Work task:
Count how many lines of the material hold "Horigin". Respond with that number alone.

Record set:
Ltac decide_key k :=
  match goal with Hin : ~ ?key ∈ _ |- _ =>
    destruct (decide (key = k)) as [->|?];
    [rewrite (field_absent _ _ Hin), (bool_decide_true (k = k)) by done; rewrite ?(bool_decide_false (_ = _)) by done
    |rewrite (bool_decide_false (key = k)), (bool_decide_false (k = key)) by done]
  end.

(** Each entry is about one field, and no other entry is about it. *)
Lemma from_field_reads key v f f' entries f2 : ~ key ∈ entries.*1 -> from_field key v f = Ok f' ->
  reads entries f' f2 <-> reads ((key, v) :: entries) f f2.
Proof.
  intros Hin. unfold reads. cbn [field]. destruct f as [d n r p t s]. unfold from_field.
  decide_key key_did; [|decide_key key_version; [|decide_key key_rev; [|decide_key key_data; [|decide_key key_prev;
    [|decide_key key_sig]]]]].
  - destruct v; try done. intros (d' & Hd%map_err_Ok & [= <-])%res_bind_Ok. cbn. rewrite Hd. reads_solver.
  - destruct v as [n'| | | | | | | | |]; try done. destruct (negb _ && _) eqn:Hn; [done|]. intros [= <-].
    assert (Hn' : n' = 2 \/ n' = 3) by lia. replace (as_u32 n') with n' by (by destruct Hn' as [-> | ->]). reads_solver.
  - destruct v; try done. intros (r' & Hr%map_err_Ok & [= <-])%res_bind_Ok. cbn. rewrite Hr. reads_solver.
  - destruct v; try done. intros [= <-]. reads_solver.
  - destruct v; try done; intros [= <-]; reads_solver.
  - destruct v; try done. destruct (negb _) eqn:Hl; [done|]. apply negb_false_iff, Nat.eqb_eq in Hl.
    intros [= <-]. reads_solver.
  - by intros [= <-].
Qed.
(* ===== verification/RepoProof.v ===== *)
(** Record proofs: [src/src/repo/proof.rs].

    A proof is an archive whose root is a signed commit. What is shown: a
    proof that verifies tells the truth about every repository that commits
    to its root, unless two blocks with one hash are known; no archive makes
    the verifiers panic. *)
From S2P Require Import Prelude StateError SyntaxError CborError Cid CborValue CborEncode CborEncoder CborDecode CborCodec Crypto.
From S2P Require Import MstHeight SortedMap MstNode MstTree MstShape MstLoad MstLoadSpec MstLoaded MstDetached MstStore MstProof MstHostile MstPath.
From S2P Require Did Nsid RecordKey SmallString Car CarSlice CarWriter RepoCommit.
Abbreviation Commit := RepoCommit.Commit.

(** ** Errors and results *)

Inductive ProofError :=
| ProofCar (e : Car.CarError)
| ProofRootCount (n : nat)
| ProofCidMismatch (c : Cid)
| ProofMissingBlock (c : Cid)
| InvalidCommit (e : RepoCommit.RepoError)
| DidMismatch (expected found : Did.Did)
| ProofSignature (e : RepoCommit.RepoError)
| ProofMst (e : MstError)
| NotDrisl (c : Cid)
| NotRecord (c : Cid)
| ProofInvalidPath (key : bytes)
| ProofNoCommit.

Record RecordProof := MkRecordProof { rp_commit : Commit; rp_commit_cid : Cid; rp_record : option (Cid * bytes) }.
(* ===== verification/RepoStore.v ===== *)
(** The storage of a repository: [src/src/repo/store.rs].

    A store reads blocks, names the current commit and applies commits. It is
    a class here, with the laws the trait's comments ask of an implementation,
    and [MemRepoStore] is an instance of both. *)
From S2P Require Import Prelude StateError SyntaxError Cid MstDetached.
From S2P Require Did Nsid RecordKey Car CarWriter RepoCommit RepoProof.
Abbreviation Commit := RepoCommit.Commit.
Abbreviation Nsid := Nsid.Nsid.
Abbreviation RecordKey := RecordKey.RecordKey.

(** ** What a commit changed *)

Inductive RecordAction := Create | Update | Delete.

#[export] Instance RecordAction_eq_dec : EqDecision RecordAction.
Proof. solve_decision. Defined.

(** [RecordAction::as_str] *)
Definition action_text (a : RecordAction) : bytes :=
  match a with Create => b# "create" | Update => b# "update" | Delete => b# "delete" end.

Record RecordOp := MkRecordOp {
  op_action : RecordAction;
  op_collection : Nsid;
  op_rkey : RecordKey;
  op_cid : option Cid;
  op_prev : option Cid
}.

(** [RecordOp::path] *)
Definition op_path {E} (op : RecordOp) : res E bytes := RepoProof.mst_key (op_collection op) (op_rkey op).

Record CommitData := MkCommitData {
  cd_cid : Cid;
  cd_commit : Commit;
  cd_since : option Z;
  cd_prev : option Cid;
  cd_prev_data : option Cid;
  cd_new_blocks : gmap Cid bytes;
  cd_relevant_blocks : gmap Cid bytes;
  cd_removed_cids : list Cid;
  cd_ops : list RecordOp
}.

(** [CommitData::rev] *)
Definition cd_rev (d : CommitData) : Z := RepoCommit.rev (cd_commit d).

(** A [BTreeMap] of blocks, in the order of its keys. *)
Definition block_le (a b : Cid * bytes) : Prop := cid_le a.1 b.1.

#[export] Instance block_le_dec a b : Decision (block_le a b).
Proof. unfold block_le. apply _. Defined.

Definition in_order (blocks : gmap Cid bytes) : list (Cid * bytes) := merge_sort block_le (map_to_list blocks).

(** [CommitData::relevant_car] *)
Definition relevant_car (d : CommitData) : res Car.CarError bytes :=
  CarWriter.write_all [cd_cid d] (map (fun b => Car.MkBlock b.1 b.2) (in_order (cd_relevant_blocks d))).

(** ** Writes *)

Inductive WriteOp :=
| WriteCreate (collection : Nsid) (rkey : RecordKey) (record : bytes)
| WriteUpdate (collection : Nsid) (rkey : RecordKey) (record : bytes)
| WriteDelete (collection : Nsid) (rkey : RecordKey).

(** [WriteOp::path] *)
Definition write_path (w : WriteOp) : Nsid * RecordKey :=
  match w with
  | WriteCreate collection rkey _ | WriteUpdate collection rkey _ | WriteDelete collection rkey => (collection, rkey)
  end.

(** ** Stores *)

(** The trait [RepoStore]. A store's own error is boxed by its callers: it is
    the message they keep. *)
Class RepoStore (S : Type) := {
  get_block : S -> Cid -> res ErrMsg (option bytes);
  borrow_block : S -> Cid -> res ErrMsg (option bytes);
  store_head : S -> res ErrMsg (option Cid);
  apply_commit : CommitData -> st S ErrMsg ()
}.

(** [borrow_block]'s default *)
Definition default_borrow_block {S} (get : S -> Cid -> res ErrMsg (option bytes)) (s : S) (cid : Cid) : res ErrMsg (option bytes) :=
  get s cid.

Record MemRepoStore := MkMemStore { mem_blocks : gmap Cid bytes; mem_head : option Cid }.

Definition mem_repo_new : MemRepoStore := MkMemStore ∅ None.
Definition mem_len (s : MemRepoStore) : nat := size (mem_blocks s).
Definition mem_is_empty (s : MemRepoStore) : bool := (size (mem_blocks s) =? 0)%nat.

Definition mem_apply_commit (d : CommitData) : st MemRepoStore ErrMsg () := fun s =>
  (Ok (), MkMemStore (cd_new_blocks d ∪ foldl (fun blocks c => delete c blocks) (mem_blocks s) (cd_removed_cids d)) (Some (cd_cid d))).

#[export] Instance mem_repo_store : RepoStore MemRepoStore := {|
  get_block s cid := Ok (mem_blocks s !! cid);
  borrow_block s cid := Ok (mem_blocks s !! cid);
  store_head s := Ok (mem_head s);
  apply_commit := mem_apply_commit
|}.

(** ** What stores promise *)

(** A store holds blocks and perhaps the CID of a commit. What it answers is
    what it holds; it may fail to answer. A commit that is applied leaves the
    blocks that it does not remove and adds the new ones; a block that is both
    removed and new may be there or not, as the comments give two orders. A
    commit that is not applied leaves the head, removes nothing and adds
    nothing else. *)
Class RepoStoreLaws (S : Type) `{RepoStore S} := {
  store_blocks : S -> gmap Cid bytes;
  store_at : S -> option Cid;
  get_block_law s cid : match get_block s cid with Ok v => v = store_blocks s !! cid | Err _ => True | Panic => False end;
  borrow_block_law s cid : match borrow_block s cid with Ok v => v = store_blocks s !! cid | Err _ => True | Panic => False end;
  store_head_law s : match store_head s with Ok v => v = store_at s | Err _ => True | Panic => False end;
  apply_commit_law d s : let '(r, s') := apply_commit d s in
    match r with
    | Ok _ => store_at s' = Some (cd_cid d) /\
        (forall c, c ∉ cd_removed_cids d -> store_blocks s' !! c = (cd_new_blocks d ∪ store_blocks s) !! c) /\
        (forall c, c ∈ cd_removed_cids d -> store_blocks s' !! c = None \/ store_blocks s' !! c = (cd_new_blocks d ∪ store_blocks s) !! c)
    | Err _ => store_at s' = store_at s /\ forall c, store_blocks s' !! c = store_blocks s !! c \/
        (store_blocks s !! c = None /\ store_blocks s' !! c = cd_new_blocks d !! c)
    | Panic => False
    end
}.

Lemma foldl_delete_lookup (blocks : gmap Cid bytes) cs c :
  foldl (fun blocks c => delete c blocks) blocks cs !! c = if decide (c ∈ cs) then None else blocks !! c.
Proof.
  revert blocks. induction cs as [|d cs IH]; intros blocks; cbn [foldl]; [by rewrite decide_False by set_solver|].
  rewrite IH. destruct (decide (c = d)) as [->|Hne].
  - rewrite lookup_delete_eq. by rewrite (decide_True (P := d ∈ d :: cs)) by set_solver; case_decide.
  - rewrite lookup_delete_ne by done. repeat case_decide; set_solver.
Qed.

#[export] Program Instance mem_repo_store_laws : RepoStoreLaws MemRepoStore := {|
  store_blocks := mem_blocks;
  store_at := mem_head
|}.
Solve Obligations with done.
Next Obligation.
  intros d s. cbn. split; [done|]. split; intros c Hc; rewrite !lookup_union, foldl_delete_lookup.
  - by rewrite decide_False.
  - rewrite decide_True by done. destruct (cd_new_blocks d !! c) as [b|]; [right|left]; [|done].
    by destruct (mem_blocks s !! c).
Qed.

* * *

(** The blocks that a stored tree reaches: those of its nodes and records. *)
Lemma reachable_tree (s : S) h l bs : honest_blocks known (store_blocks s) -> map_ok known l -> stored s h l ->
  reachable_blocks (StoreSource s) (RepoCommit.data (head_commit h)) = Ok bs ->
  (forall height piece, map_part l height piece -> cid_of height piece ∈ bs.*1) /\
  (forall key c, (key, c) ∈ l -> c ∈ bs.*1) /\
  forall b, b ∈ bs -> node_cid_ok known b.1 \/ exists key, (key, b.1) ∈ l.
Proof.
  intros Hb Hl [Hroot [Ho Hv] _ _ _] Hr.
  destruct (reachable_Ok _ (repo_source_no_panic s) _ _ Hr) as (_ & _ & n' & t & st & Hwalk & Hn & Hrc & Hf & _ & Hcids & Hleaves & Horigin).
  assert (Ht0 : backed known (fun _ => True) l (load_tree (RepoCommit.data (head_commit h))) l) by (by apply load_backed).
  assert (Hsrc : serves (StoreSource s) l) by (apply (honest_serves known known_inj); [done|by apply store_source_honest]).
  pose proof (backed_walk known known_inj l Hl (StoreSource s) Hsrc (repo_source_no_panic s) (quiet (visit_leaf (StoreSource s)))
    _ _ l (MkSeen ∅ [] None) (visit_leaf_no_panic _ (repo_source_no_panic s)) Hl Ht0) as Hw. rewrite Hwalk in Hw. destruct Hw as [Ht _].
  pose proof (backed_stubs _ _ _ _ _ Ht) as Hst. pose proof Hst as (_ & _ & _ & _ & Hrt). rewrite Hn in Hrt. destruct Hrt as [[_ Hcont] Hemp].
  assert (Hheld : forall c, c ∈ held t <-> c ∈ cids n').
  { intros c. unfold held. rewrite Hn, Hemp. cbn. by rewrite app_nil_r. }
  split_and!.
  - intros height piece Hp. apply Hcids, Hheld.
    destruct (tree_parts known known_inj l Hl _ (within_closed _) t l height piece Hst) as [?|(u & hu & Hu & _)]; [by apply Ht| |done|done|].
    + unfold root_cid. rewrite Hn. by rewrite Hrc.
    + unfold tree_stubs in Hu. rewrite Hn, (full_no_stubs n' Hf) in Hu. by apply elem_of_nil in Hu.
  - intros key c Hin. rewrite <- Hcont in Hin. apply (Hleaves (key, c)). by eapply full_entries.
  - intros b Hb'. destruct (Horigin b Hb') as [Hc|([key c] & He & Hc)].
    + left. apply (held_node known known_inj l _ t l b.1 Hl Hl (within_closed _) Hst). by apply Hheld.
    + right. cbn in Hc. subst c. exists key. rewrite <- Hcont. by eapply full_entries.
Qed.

Response:
2